Exercise prompt ▸ For the records below, say how many lines contain the string "HHHH". Give no other text.

Records shown ▸
(** * JSON++ (JONX) codec: a shallow embedding of the Python sources

    The development follows [src/jsonplusplus/encoder.py],
    [src/jsonplusplus/decoder.py] and the [preview] endpoint of [server.py].

    Python values are a tagged union, exceptions are an error monad, byte
    strings are lists of [Byte.byte].  The two external libraries the codec
    calls, [zstandard] and [orjson], are interfaces ([zstd_api], [json_api])
    whose laws are stated as predicates and discharged on reference
    instances. *)

From Stdlib Require Import Strings.Byte Strings.String Strings.Ascii.
From Stdlib Require Import ZArith List Bool Lia QArith Permutation Sorted.
Import ListNotations.

Local Open Scope Z_scope.
Set Implicit Arguments.
Set Warnings "-register-all".

(* ------------------------------------------------------------------ *)
(** ** Exceptions as an error monad *)

Inductive pyerr : Type :=
| ValueError | KeyError | TypeError | IndexError | AttributeError
| OverflowError | StructError | ZstdError
| JSONEncodeError | JSONDecodeError | UnicodeError | HTTPException.

Inductive result (A : Type) : Type :=
| Ok (a : A)
| Err (e : pyerr).
Arguments Ok {A} a.
Arguments Err {A} e.

Definition bind {A B} (r : result A) (k : A -> result B) : result B :=
  match r with
  | Ok a => k a
  | Err e => Err e
  end.

Notation "x <- c ;; k" := (bind c (fun x => k))
  (at level 61, c at next level, right associativity).
Notation "' pat <- c ;; k" := (bind c (fun x => match x with pat => k end))
  (at level 61, pat pattern, c at next level, right associativity).
(** C7. On valid input of [bandCount] bands the tile step produces exactly
    [ceil(width/512) * ceil(height/512)] tiles (one [zlib.compress] call
    each) in row-major order, tile [(tx, ty)] at position [ty * tilesX + tx].
    The uncompressed buffer of each tile holds [512 * 512 * bandCount]
    samples; band [b] of tile pixel [(px, py)] is at index
    [(py * 512 + px) * bandCount + b]; it is the band's sample at raster pixel
    [(tx * 512 + px, ty * 512 + py)] when that pixel is inside the raster, and
    zero at every position outside it. *)
Theorem tile_compressor_layout (zlib_compress : list byte → Z → list byte)
    (bands : gmap string (list Z)) (band_names : list string) (width height : Z)
    (w : world) :
  wf_bands bands band_names width height → 1 ≤ width → 1 ≤ height →
  let nb := Z.of_nat (length band_names) in
  let tiles_x := ceil_tiles width in
  let tiles_y := ceil_tiles height in
  (tiles_x - 1) * 512 < width ≤ tiles_x * 512
  ∧ (tiles_y - 1) * 512 < height ≤ tiles_y * 512
  ∧ ∃ tiles,
      compress_tiles zlib_compress bands band_names width height w
      = (Ok tiles, World (files w) (Z.to_nat (tiles_x * tiles_y) + zlib_calls w))
      ∧ Z.of_nat (length tiles) = tiles_x * tiles_y
      ∧ ∀ tx ty, 0 ≤ tx < tiles_x → 0 ≤ ty < tiles_y →
          ∃ td, extract_tile bands band_names width height tx ty = Ok td
            ∧ tiles !! Z.to_nat (ty * tiles_x + tx) = Some (deflate_tile zlib_compress td)
            ∧ Z.of_nat (length td) = 512 * 512 * nb
            ∧ ∀ px py b, 0 ≤ px < 512 → 0 ≤ py < 512 → 0 ≤ b < nb →
                td !! Z.to_nat ((py * 512 + px) * nb + b)
                = Some (if (tx * 512 + px <? width) && (ty * 512 + py <? height)
                        then band_sample bands band_names b
                               ((ty * 512 + py) * width + (tx * 512 + px))
                        else 0).
Proof.
  intros Hwf Hw Hh nb tiles_x tiles_y.
  pose proof (ceil_tiles_spec width) as Hcw. pose proof (ceil_tiles_spec height) as Hch.
  fold tiles_x in Hcw. fold tiles_y in Hch. unfold TILE_SIZE in Hcw, Hch.
  split; [done|]. split; [done|].
  exists (tiles_of zlib_compress bands band_names width height).
  split; [by apply compress_tiles_run|].
  assert (∀ ty, ty ∈ range tiles_y →
            length ((λ tx, deflate_tile zlib_compress
                             (tile_of bands band_names width height tx ty))
                    <$> range tiles_x) = Z.to_nat tiles_x) as Hrow.
  { intros ty _. by rewrite length_fmap, length_range. }
  split.
  { unfold tiles_of. fold tiles_x tiles_y.
    rewrite (length_bind_uniform _ _ (Z.to_nat tiles_x)), length_range by done. nia. }
  intros tx ty Htx Hty.
  destruct (extract_tile_contents bands band_names width height tx ty Hwf)
    as (td & Htd & Hlen & Hcontents); try (unfold TILE_SIZE; lia).
  exists td. split; [done|]. split; [|split; [exact Hlen | exact Hcontents]].
  unfold tiles_of. fold tiles_x tiles_y.
  replace (Z.to_nat (ty * tiles_x + tx))
    with (Z.to_nat ty * Z.to_nat tiles_x + Z.to_nat tx)%nat by nia.
  rewrite (lookup_bind_uniform _ _ (Z.to_nat tiles_x)) by (done || lia).
  rewrite lookup_range by lia. simpl.
  rewrite list_lookup_fmap, lookup_range by lia. simpl.
  rewrite !Z2Nat.id by lia. unfold tile_of. by rewrite Htd.
Qed.

(** The scenario of the specification: 700 x 600 in three bands.  The grid is
    2 x 2; for tile (1, 1) the loops run over [tile_w = 188] columns and
    [tile_h = 88] rows, the rest of its 512 x 512 buffer being padding. *)
Lemma tile_grid_700_600 :
  let band := replicate (Z.to_nat 420000) 0 in
  let bands : gmap string (list Z) :=
    <["HHHH" := band]> (<["HVHV" := band]> (<["VVVV" := band]> ∅)) in
  let band_names := ["HHHH"; "HVHV"; "VVVV"] in
  (ceil_tiles 700 = 2 ∧ ceil_tiles 600 = 2
   ∧ Z.min TILE_SIZE (700 - 1 * TILE_SIZE) = 188
   ∧ Z.min TILE_SIZE (600 - 1 * TILE_SIZE) = 88)
  ∧ ∃ tiles,
      compress_tiles stored bands band_names 700 600 (World ∅ 0)
      = (Ok tiles, World ∅ (Z.to_nat (ceil_tiles 700 * ceil_tiles 600) + 0))
      ∧ Z.of_nat (length tiles) = ceil_tiles 700 * ceil_tiles 600
      ∧ ∀ tx ty, 0 ≤ tx < ceil_tiles 700 → 0 ≤ ty < ceil_tiles 600 →
          ∃ td, extract_tile bands band_names 700 600 tx ty = Ok td
            ∧ tiles !! Z.to_nat (ty * ceil_tiles 700 + tx) = Some (deflate_tile stored td)
            ∧ Z.of_nat (length td) = 512 * 512 * 3
            ∧ ∀ px py b, 0 ≤ px < 512 → 0 ≤ py < 512 → 0 ≤ b < 3 →
                td !! Z.to_nat ((py * 512 + px) * 3 + b)
                = Some (if (tx * 512 + px <? 700) && (ty * 512 + py <? 600)
                        then band_sample bands band_names b
                               ((ty * 512 + py) * 700 + (tx * 512 + px))
                        else 0).
Proof.
  intros band bands band_names. split; [repeat split|].
  apply (tile_compressor_layout stored bands band_names 700 600 (World ∅ 0)); [|lia|lia].
  intros name Hname. exists band.
  split; [|subst band; rewrite length_replicate, Z2Nat.id by done; reflexivity].
  clearbody band. subst bands band_names.
  repeat (apply elem_of_cons in Hname as [->|Hname]).
  - apply lookup_insert_eq.
  - rewrite lookup_insert_ne by done. apply lookup_insert_eq.
  - rewrite !lookup_insert_ne by done. apply lookup_insert_eq.
  - by apply elem_of_nil in Hname.
Defined.

End Tiles.

(** ** Bytes *)

Section ByteFacts.
Import Bytes.

Lemma Z_of_byte_of_Z (z : Z) : Z_of_byte (byte_of_Z z) = z mod 256.
Proof.
  unfold Z_of_byte, byte_of_Z.
  pose proof (Z.mod_pos_bound z 256 ltac:(lia)) as Hb.
  destruct (Byte.of_N (Z.to_N (z mod 256))) as [b|] eqn:E.
  - simpl. apply Byte.to_of_N in E. rewrite E. lia.
  - apply Byte.of_N_None_iff in E. lia.
Qed.

Lemma length_le_bytes (n : nat) (v : Z) : length (le_bytes n v) = n.
Proof.
  revert v. induction n as [|n IH]; intros v; [done|].
  change (le_bytes (S n) v) with (byte_of_Z v :: le_bytes n (v / 256)).
  simpl. by rewrite IH.
Qed.

Lemma le_value_le_bytes (n : nat) (v : Z) :
  0 ≤ v < 256 ^ Z.of_nat n → le_value (le_bytes n v) = v.
Proof.
  revert v. induction n as [|n IH]; intros v Hv.
  - simpl in *. lia.
  - change (le_bytes (S n) v) with (byte_of_Z v :: le_bytes n (v / 256)).
    cbn [le_value foldr]. fold (le_value (le_bytes n (v / 256))).
    rewrite Z_of_byte_of_Z, IH.
    + pose proof (Z.div_mod v 256 ltac:(lia)). lia.
    + rewrite Nat2Z.inj_succ, Z.pow_succ_r in Hv by lia.
      split; [apply Z.div_pos; lia|]. apply Z.div_lt_upper_bound; lia.
Qed.

Lemma le_value_app (bs cs : list byte) :
  le_value (bs ++ cs) = le_value bs + 256 ^ Z.of_nat (length bs) * le_value cs.
Proof.
  induction bs as [|b bs IH]; [simpl; lia|].
  cbn [app le_value foldr length]. fold (le_value (bs ++ cs)). fold (le_value bs).
  rewrite IH, Nat2Z.inj_succ, Z.pow_succ_r by lia. ring.
Qed.

Lemma le_value_zeros (n : nat) : le_value (replicate n x00) = 0.
Proof. induction n as [|n IH]; [done|]. simpl. fold (le_value (replicate n x00)). by rewrite IH. Qed.

Lemma length_zeros (n : Z) : length (zeros n) = Z.to_nat n.
Proof. apply length_replicate. Qed.

Lemma zeros_add (n m : Z) : 0 ≤ n → 0 ≤ m → zeros (n + m) = zeros n ++ zeros m.
Proof. intros Hn Hm. unfold zeros. by rewrite Z2Nat.inj_add, replicate_add by lia. Qed.

(** A write at the start of a run of zeros eats as many zeros as it is long. *)
Lemma write_at_zeros (X Y bs : list byte) (n pos : Z) :
  pos = Z.of_nat (length X) → Z.of_nat (length bs) ≤ n →
  write_at (X ++ zeros n ++ Y) pos bs
  = Ok (X ++ bs ++ zeros (n - Z.of_nat (length bs)) ++ Y).
Proof.
  intros -> Hn. unfold write_at.
  destruct (Z.ltb_spec (Z.of_nat (length X)) 0); [lia|].
  rewrite !length_app, length_zeros.
  destruct (Z.ltb_spec (Z.of_nat (length X)) 0); [lia|].
  destruct (Z.ltb_spec (Z.of_nat (length X + (Z.to_nat n + length Y)))
                       (Z.of_nat (length X) + Z.of_nat (length bs))); [lia|].
  simpl. rewrite Nat2Z.id, take_app_length. do 2 f_equal.
  rewrite drop_app_ge, drop_app_le by (rewrite ?length_zeros; lia).
  do 2 f_equal. unfold zeros. rewrite drop_replicate. f_equal. lia.
Qed.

Solution below ▸ 2